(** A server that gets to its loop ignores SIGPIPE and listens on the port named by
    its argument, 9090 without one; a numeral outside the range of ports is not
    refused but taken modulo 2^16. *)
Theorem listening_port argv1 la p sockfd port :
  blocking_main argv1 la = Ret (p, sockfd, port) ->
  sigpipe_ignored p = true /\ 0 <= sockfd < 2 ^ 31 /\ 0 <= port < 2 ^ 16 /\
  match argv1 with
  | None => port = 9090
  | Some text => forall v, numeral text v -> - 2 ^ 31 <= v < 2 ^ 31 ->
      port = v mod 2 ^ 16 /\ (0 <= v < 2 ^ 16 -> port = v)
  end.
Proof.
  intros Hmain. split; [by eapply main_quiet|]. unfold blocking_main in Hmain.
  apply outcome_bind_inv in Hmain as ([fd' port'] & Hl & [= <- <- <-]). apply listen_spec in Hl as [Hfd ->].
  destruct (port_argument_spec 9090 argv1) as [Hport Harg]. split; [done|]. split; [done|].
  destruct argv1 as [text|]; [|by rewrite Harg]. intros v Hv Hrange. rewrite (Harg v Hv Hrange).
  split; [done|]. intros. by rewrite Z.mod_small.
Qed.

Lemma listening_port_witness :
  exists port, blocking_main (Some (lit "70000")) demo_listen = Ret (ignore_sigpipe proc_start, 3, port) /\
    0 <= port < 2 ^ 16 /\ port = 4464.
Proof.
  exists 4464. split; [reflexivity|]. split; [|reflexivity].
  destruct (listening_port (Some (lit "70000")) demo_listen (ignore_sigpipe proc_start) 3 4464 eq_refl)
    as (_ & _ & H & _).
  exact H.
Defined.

###

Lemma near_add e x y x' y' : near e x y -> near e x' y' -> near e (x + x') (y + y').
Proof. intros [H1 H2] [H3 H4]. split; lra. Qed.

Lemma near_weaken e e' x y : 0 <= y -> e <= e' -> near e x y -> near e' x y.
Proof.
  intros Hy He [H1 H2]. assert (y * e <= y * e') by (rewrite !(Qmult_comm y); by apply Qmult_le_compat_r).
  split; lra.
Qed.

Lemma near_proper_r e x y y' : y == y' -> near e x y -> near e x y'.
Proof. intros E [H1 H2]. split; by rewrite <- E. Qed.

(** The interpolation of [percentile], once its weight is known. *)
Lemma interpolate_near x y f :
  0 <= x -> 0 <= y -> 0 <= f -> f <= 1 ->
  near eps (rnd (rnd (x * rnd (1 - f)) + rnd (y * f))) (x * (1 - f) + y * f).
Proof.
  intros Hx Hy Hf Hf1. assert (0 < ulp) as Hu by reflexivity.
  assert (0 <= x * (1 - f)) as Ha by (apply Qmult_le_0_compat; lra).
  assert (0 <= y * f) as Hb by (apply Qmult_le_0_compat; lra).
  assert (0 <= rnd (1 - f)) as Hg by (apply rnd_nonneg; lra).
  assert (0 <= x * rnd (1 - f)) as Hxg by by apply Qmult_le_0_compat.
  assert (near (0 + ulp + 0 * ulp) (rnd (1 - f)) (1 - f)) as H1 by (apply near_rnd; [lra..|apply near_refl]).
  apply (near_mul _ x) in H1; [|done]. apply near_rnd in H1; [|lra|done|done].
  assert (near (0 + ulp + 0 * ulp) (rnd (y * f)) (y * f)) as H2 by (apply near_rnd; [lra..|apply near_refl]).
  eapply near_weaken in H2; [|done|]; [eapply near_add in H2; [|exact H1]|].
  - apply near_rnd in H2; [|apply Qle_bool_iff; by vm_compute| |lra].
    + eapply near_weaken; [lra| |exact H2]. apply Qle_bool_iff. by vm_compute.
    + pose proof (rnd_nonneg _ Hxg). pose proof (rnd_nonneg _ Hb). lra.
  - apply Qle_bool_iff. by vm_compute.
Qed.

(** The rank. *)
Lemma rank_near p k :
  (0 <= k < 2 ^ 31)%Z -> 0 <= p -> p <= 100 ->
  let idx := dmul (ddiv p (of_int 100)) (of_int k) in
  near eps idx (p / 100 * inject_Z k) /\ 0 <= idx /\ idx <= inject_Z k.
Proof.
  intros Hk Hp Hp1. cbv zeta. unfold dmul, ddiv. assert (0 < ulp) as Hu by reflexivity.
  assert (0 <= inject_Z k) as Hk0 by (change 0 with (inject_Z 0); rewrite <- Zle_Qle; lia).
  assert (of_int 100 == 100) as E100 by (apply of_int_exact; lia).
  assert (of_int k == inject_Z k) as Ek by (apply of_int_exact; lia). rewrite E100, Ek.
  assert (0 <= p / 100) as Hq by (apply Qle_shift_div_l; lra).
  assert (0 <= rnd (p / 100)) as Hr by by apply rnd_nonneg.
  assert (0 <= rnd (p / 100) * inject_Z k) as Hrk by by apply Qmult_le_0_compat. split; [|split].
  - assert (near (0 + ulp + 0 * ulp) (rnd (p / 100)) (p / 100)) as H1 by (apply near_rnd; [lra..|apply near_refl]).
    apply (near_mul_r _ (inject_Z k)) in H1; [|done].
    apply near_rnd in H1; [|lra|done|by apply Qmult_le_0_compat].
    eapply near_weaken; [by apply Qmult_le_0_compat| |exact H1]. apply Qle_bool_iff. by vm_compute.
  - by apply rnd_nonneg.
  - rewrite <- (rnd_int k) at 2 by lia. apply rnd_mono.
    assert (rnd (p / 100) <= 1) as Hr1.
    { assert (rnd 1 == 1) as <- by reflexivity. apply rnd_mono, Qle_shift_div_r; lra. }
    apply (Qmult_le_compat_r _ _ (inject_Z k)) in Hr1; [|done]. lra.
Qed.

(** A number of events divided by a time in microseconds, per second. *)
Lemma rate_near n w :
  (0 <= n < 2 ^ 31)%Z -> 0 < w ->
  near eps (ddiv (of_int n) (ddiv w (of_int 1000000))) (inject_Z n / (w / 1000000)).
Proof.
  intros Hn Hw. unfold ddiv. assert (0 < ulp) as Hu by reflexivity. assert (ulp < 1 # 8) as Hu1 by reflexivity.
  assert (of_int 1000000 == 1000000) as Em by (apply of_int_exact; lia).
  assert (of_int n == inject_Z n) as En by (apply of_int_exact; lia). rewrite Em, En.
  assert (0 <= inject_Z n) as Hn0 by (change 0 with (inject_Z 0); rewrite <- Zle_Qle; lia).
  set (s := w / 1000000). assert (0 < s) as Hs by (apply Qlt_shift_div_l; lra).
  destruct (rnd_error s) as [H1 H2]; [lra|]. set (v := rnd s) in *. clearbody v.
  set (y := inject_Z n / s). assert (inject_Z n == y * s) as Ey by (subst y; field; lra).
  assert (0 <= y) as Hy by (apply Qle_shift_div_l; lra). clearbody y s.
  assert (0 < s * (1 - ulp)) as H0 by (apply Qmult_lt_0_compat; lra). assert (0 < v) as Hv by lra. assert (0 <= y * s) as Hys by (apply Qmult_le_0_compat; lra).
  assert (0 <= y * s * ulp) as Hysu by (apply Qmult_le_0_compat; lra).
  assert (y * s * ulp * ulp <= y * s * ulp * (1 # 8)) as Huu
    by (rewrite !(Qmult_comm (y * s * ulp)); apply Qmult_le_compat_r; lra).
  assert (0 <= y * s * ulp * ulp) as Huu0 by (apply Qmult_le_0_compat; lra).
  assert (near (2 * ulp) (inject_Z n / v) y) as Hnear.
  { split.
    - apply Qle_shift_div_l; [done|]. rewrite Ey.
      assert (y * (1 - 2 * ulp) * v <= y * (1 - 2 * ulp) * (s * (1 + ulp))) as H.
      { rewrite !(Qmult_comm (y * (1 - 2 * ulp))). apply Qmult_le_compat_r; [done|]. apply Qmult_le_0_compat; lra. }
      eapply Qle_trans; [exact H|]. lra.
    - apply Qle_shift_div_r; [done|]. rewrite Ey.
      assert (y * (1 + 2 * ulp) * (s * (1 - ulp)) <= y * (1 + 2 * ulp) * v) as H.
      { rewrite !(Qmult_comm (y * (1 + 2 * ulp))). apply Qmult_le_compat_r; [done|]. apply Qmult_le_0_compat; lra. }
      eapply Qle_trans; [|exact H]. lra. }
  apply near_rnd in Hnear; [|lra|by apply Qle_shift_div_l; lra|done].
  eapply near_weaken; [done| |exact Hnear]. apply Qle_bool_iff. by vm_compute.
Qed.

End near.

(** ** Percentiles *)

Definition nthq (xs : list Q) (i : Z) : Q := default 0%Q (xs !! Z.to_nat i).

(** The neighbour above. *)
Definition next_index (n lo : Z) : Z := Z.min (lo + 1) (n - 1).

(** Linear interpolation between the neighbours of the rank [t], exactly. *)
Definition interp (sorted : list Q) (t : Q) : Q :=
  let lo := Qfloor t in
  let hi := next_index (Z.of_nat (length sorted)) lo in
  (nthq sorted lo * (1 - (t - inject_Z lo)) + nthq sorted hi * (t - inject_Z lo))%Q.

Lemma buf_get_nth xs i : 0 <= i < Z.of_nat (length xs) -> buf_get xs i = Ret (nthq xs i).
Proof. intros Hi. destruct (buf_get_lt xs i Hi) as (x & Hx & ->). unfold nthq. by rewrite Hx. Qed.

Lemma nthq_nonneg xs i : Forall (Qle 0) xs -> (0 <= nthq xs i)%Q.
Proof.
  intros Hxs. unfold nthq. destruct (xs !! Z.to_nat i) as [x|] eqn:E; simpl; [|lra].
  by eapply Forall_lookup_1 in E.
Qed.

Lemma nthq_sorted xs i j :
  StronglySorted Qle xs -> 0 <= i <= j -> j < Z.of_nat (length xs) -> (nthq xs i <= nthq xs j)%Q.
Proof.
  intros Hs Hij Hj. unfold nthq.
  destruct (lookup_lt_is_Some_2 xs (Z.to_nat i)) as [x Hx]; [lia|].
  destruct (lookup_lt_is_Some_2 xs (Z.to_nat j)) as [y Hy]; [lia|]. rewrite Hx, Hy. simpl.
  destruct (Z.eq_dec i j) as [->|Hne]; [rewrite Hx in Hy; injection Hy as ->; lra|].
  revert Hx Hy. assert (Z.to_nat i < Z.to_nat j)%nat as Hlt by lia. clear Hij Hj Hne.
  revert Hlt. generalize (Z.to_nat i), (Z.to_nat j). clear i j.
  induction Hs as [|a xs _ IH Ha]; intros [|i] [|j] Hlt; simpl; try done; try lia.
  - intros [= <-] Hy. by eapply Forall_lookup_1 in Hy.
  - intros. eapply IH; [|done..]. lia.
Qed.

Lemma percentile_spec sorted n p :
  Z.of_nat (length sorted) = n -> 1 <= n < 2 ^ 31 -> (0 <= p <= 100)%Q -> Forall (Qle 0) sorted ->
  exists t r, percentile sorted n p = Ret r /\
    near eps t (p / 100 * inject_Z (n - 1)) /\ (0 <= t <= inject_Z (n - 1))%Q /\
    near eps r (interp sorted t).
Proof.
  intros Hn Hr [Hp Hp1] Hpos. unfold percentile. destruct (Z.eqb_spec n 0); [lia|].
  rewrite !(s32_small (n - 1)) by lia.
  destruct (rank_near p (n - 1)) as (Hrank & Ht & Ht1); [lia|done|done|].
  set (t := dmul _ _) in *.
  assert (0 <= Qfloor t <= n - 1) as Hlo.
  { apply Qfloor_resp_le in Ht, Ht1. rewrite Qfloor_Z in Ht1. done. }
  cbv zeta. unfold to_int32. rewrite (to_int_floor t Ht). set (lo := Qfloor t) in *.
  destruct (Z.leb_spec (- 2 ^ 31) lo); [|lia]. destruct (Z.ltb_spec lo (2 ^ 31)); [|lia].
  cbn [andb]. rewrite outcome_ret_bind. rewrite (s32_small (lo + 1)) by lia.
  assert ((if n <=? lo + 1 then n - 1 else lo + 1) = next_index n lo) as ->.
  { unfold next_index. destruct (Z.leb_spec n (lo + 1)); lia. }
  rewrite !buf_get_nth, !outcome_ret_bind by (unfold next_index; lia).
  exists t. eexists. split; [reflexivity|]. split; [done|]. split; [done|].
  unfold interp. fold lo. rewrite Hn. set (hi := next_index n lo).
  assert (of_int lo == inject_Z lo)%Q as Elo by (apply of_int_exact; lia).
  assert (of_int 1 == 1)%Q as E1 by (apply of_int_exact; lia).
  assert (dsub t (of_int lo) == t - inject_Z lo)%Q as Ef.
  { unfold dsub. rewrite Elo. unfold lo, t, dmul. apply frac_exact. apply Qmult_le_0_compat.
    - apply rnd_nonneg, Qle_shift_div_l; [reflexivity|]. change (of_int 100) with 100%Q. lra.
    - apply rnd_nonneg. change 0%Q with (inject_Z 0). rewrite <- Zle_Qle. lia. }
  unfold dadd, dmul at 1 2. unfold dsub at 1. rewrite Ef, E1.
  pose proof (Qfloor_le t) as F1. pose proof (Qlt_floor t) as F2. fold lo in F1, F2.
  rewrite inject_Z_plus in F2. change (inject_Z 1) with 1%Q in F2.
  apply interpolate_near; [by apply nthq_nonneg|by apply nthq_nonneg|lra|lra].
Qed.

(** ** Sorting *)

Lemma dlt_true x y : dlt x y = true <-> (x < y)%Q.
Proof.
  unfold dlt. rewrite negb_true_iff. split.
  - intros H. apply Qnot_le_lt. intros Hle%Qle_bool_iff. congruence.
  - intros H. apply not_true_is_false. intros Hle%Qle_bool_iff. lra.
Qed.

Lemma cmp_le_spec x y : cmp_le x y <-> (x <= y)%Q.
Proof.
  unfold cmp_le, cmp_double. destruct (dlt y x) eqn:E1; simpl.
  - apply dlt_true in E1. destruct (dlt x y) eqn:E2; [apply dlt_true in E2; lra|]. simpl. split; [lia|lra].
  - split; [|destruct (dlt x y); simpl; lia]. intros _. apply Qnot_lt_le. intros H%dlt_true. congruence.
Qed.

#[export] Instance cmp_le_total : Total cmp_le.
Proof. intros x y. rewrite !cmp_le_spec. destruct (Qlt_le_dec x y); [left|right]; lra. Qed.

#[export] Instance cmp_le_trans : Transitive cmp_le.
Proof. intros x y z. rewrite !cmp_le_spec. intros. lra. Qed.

###

# What is being asked
Answer with the number alone: how many lines in the records include the word "reflexivity"?

# Output for this task
7